++++ Source data

(* ===== verification/MperfTransfer.v ===== *)
(** src/3rd/mperf/src/sndrcv.c: the transfers of the throughput tool, in the build
    without PROBE, FIX and CHECK; what the builds with PROBE and CHECK do differently is
    in [MperfProbe] and [MperfCheck]. Elapsed times and rates, which are doubles, are not
    computed. *)

From stdpp Require Import base list numbers strings.
From S2P Require Import Prelude Endian SocketAddress Posix MperfUtil.

Open Scope Z_scope.
Open Scope io_scope.

Section transfer.
Context {W : Type} `{Posix W}.
Context (verbose : Z).
(** A bound on the iterations of one call of [rio_readnr] or [rio_writenr]. *)
Context (rio_fuel : nat).

Definition continueTest : io W bool :=
  b <- isLocked SigInt ;; if b then isLocked SigAlrm else io_ret false.

(** The loop of [doLongTest]: the sum and the last result. *)
Fixpoint doLongTest_loop (fuel : nat) (connfd : Z) (packetBuf : list Z) (sum wrote : Z) : io W (Z * Z) :=
  match fuel with
  | O => io_nofuel
  | S fuel =>
      c <- continueTest ;;
      if c then
        let len := PACKET_LEN in
        rv <- rio_writenr verbose rio_fuel connfd packetBuf len ;;
        let wrote := s32 rv in
        if wrote <? len then io_ret (sum, wrote)
        else sum <- io_mem (s64 (sum + wrote)) ;; doLongTest_loop fuel connfd packetBuf sum wrote
      else io_ret (sum, wrote)
  end.
Definition doLongTest (fuel : nat) (connfd timelen : Z) (packetBuf : list Z) : io W unit :=
  logVerbose verbose "Start long test." [] ;;;
  _ <- alarmWithLog verbose timelen ;;
  let* (sum, wrote) := doLongTest_loop fuel connfd packetBuf 0 0 in
  _ <- alarmWithLog verbose 0 ;;
  (if wrote <? PACKET_LEN then
     if wrote <? 0 then logError "Error occured when sending packets(%s)!" []
     else
       i <- isLocked SigInt ;;
       if negb i then logMessage "Long test terminated." []
       else
         a <- isLocked SigAlrm ;;
         if (a : bool) then logWarning "Send unexpectedly interrupted by signal." [] else io_ret tt
   else io_ret tt) ;;;
  logMessage "Long test summary:" [] ;;;
  logMessage "->Bytes transferred: %ld" [sum] ;;;
  logMessage "->Time elapsed : %lfs" [] ;;;
  logMessage "->Bandwidth: %lfBytes/sec" [].

(** The loop of [doFixTest]: the bytes that are left. Its [wrote] and [thislen] are
    variables of the body of the loop and hide those of the function. *)
Fixpoint doFixTest_loop (fuel : nat) (connfd len : Z) (packetBuf : list Z) : io W Z :=
  match fuel with
  | O => io_nofuel
  | S fuel =>
      c <- (if 0 <? len then continueTest else io_ret false) ;;
      if (c : bool) then
        let thislen := if PACKET_LEN <? len then PACKET_LEN else len in
        rv <- rio_writenr verbose rio_fuel connfd packetBuf thislen ;;
        let wrote := s32 rv in
        if wrote <? thislen then io_ret len
        else doFixTest_loop fuel connfd (len - wrote) packetBuf
      else io_ret len
  end.
(** What follows the loop, in all builds: [wrote] and [thislen] are 0 still. *)
Definition fix_summary (targ len : Z) : io W unit :=
  let wrote := 0 in
  let thislen := 0 in
  _ <- alarmWithLog verbose 0 ;;
  len <- (if wrote <? thislen then
            (if wrote <? 0 then logError "Error occured when sending packets(%s)!" []
             else
               i <- isLocked SigInt ;;
               if negb i then logMessage "Fix test terminated." []
               else
                 a <- isLocked SigAlrm ;;
                 if negb a then logWarning "Fix test timeout." []
                 else logWarning "Send unexpectedly interrupted by signal." []) ;;;
            io_ret (len - wrote)
          else io_ret len) ;;
  logMessage "Fix test summary:" [] ;;;
  logMessage "->Bytes to transfer: %d" [targ] ;;;
  logMessage "->Bytes transferred: %d" [targ - len] ;;;
  logMessage "->Bandwidth: %lfBytes/sec" [] ;;;
  logMessage "->Time elapsed : %lfs" [].
Definition doFixTest (fuel : nat) (connfd maxtime len : Z) (packetBuf : list Z) : io W unit :=
  let targ := len in
  logVerbose verbose "Start fix test." [] ;;;
  _ <- alarmWithLog verbose maxtime ;;
  len <- doFixTest_loop fuel connfd len packetBuf ;;
  fix_summary targ len.

(** The loop of [doReceive]: the bytes received. [check] is what is done with a whole
    packet, nothing but in the build with CHECK; it is given [byteReceived] before the
    packet is counted. *)
Fixpoint doReceive_loop (check : Z -> list Z -> io W unit) (fuel : nat) (connfd timelen : Z) (recvBuf : list Z) (byteReceived : Z)
  : io W (Z * list Z) :=
  match fuel with
  | O => io_nofuel
  | S fuel =>
      put_errno 0 ;;;
      let* (rv, recvBuf) := rio_readnr verbose rio_fuel connfd recvBuf PACKET_LEN in
      let ret := s32 rv in
      if ret <? PACKET_LEN then
        if ret <? 0 then
          e <- errno ;;
          (if (e =? EPIPE) || (e =? ECONNRESET) then logWarning "Connection broken(%s)." []
           else logError "Unexpected read error(%s)!" []) ;;;
          io_ret (byteReceived, recvBuf)
        else
          e <- errno ;;
          (if e =? EINTR then
             i <- isLocked SigInt ;;
             if negb i then logMessage "Ctrl+C received, terminate." []
             else
               a <- isLocked SigAlrm ;;
               if negb a then logMessage "Test timeout after %d seconds, terminate." [timelen]
               else logError "Interrupted by unexpected signal!" []
           else io_ret tt) ;;;
          b <- io_mem (s64 (byteReceived + ret)) ;; io_ret (b, recvBuf)
      else
        check byteReceived recvBuf ;;;
        b <- io_mem (s64 (byteReceived + ret)) ;;
        c <- continueTest ;;
        if (c : bool) then doReceive_loop check fuel connfd timelen recvBuf b else io_ret (b, recvBuf)
  end.
Definition doReceive_with (check : Z -> list Z -> io W unit) (fuel : nat) (connfd timelen : Z)
  (recvBuf : list Z) : io W unit :=
  logVerbose verbose "Start receving data." [] ;;;
  logVerbose verbose "Timeout threshold is %d" [timelen] ;;;
  _ <- alarmWithLog verbose timelen ;;
  let* (byteReceived, recvBuf) := doReceive_loop check fuel connfd timelen recvBuf 0 in
  _ <- alarmWithLog verbose 0 ;;
  logMessage "Test summary:" [] ;;;
  logMessage "->Total time: %lfs" [] ;;;
  logMessage "->Bytes received: %ld" [byteReceived] ;;;
  logMessage "->Bandwidth: %lfBytes/sec" [] ;;;
  logMessage "Transfer complete.\n" [].
Definition doReceive : nat -> Z -> Z -> list Z -> io W unit := doReceive_with (fun _ _ => io_ret tt).
End transfer.

(** ** A fix test on a connection that is not interrupted *)
Section fix_test.
Context {W : Type} `{Posix W} (fd : Z) `{!Peer W fd}.
Context (verbose : Z) (rio_fuel : nat).

Lemma continueTest_silent w :
  peer_ok w -> peer_locked w SigInt = true -> peer_locked w SigAlrm = true ->
  exists w', continueTest w = (Done true, w') /\ peer_same fd w w'.
Proof.
  intros Hok Hi Ha. unfold continueTest. pose proof (peer_isLocked SigInt w Hok) as Hl.
  destruct (sys_isLocked SigInt w) as [b w1] eqn:E. destruct Hl as (Hb & Hok1 & ? & ? & Hl1).
  rewrite (bind_isLocked _ _ _ _ _ E). rewrite Hb, Hi. unfold isLocked.
  pose proof (peer_isLocked SigAlrm w1 Hok1) as Hl.
  destruct (sys_isLocked SigAlrm w1) as [b2 w2]. destruct Hl as (Hb2 & Hok2 & ? & ? & Hl2).
  exists w2. rewrite Hb2, Hl1, Ha. split; [done|]. repeat split; congruence.
Qed.

(** What a fix test of [len] bytes sends: whole packets, then the start of one. *)
Definition fix_data (len : Z) (packetBuf : list Z) : list Z :=
  mjoin (replicate (Z.to_nat (len / PACKET_LEN)) (ztake PACKET_LEN packetBuf)) ++ ztake (len mod PACKET_LEN) packetBuf.
Lemma fix_data_small len packetBuf : 0 <= len < PACKET_LEN -> fix_data len packetBuf = ztake len packetBuf.
Proof. intros Hl. unfold fix_data. by rewrite Z.div_small, Z.mod_small by done. Qed.
Lemma fix_data_packet len packetBuf :
  PACKET_LEN <= len -> fix_data len packetBuf = ztake PACKET_LEN packetBuf ++ fix_data (len - PACKET_LEN) packetBuf.
Proof.
  intros Hl. unfold fix_data. replace len with ((len - PACKET_LEN) + 1 * PACKET_LEN) at 1 2 by lia.
  rewrite Z.div_add, Z.mod_add by done. assert (0 <= (len - PACKET_LEN) / PACKET_LEN) by (apply Z.div_pos; [lia|done]).
  replace (Z.to_nat ((len - PACKET_LEN) / PACKET_LEN + 1)) with (S (Z.to_nat ((len - PACKET_LEN) / PACKET_LEN))) by lia.
  cbn [replicate]. change (mjoin (?x :: ?l)) with (x ++ mjoin l). by rewrite app_assoc.
Qed.
Lemma zlen_mjoin_replicate {A} n (l : list A) : zlen (mjoin (replicate n l)) = Z.of_nat n * zlen l.
Proof.
  induction n as [|n IH]; [done|]. cbn [replicate]. change (mjoin (?x :: ?l)) with (x ++ mjoin l).
  rewrite zlen_app, IH. lia.
Qed.
Lemma zlen_fix_data len packetBuf : 0 <= len -> PACKET_LEN <= zlen packetBuf -> zlen (fix_data len packetBuf) = len.
Proof.
  intros Hl Hp. unfold fix_data. rewrite zlen_app, zlen_mjoin_replicate.
  replace (zlen (ztake PACKET_LEN packetBuf)) with PACKET_LEN by (rewrite zlen_take; unfold PACKET_LEN in *; lia).
  rewrite zlen_take.
  assert (0 <= len / PACKET_LEN) by (apply Z.div_pos; [lia|done]).
  pose proof (Z.mod_pos_bound len PACKET_LEN ltac:(done)).
  pose proof (Z.div_mod len PACKET_LEN ltac:(done)). change PACKET_LEN with 131072 in *. lia.
Qed.
Lemma fix_data_all (P : Z -> Prop) len packetBuf : Forall P packetBuf -> Forall P (fix_data len packetBuf).
Proof.
  intros Hp. unfold fix_data. apply Forall_app. split; [|by apply Forall_take].
  apply Forall_join. apply Forall_replicate. by apply Forall_take.
Qed.

Lemma doFixTest_loop_spec fuel len packetBuf w :
  0 <= len < 2147483648 -> PACKET_LEN <= zlen packetBuf -> (Z.to_nat PACKET_LEN < rio_fuel)%nat ->
  peer_ok w -> peer_locked w SigInt = true -> peer_locked w SigAlrm = true ->
  (Z.to_nat len < fuel)%nat ->
  exists w',
    doFixTest_loop verbose rio_fuel fuel fd len packetBuf w = (Done 0, w') /\
    peer_ok w' /\ peer_in w' = peer_in w /\ peer_locked w' = peer_locked w /\
    peer_out w' = peer_out w ++ fix_data len packetBuf.
Proof.
  intros Hlen Hp Hrf. revert len w Hlen. induction fuel as [|fuel IH];
    intros len w Hlen Hok Hi Ha Hf; [lia|].
  cbn [doFixTest_loop]. destruct (Z.ltb_spec 0 len) as [Hpos|Hz].
  2: { exists w. rewrite bind_ret. replace len with 0 by lia. rewrite fix_data_small, ztake_0, app_nil_r by done. done. }
  destruct (continueTest_silent w Hok Hi Ha) as (w1 & Ec & Hok1 & Hi1 & Ho1 & Hl1).
  rewrite (bind_Done _ _ _ _ _ Ec). cbn match.
  set (n := if PACKET_LEN <? len then PACKET_LEN else len).
  assert (0 < n <= len /\ n <= PACKET_LEN) as Hn
    by (unfold n, PACKET_LEN; destruct (Z.ltb_spec 131072 len); lia).
  assert (ztake n packetBuf ++ fix_data (len - n) packetBuf = fix_data len packetBuf) as Hdata.
  { unfold n. destruct (Z.ltb_spec PACKET_LEN len).
    - by rewrite (fix_data_packet len) by lia.
    - rewrite Z.sub_diag, (fix_data_small 0), (ztake_0 0), app_nil_r by done.
      destruct (Z.eq_dec len PACKET_LEN) as [->|]; [|by rewrite fix_data_small by lia].
      rewrite fix_data_packet, Z.sub_diag, (fix_data_small 0), (ztake_0 0), app_nil_r by (done || lia). done. }
  destruct (rio_writenr_spec fd verbose rio_fuel packetBuf n w1) as (w2 & Ew & Hok2 & Hi2 & Ho2 & Hl2);
    [lia|lia|done|lia|].
  rewrite (bind_Done _ _ _ _ _ Ew), s32_small by lia. cbv zeta. rewrite Z.ltb_irrefl.
  destruct (IH (len - n) w2) as (w3 & E3 & Hok3 & Hi3 & Hl3 & Ho3);
    [lia|done|congruence|congruence|lia|].
  exists w3. split; [exact E3|]. split; [done|]. split; [congruence|]. split; [congruence|].
  by rewrite Ho3, Ho2, Ho1, <- Hdata, app_assoc.
Qed.

(** The report after everything was sent. *)
Definition fix_report (len : Z) : io W unit :=
  logMessage "->Bytes transferred: %d" [len] ;;;
  logMessage "->Bandwidth: %lfBytes/sec" [] ;;;
  logMessage "->Time elapsed : %lfs" [].
Lemma fix_summary_reports len w :
  peer_ok w ->
  exists w1 w', fix_summary verbose len 0 w = fix_report len w1 /\
    fix_summary verbose len 0 w = (Done tt, w') /\ peer_same fd w w'.
Proof.
  intros Hok.
  assert (exists w1, fix_summary verbose len 0 w = fix_report len w1 /\ peer_same fd w w1) as (w1 & E & Hs).
  { unfold fix_summary. cbv zeta. run_silent. cbn [Z.ltb Z.compare]. rewrite bind_ret.
    unfold logMessage at 1 2. run_silent. run_silent. rewrite Z.sub_0_r. exists w2. split; [done|].
    repeat (etrans; [eassumption|]). done. }
  assert (silent fd (fix_report len)) as Hsil by (unfold fix_report, logMessage; eauto 10 with silent).
  destruct (Hsil w1) as ([] & w' & E' & Hs'); [apply Hs|]. exists w1, w'. split; [done|].
  split; [by rewrite E|]. by etrans.
Qed.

++++++++

▶ [Assignment] Across all the records above, how many lines hold the word "change"? Answer with only that number.

▶ [Result of this task] 3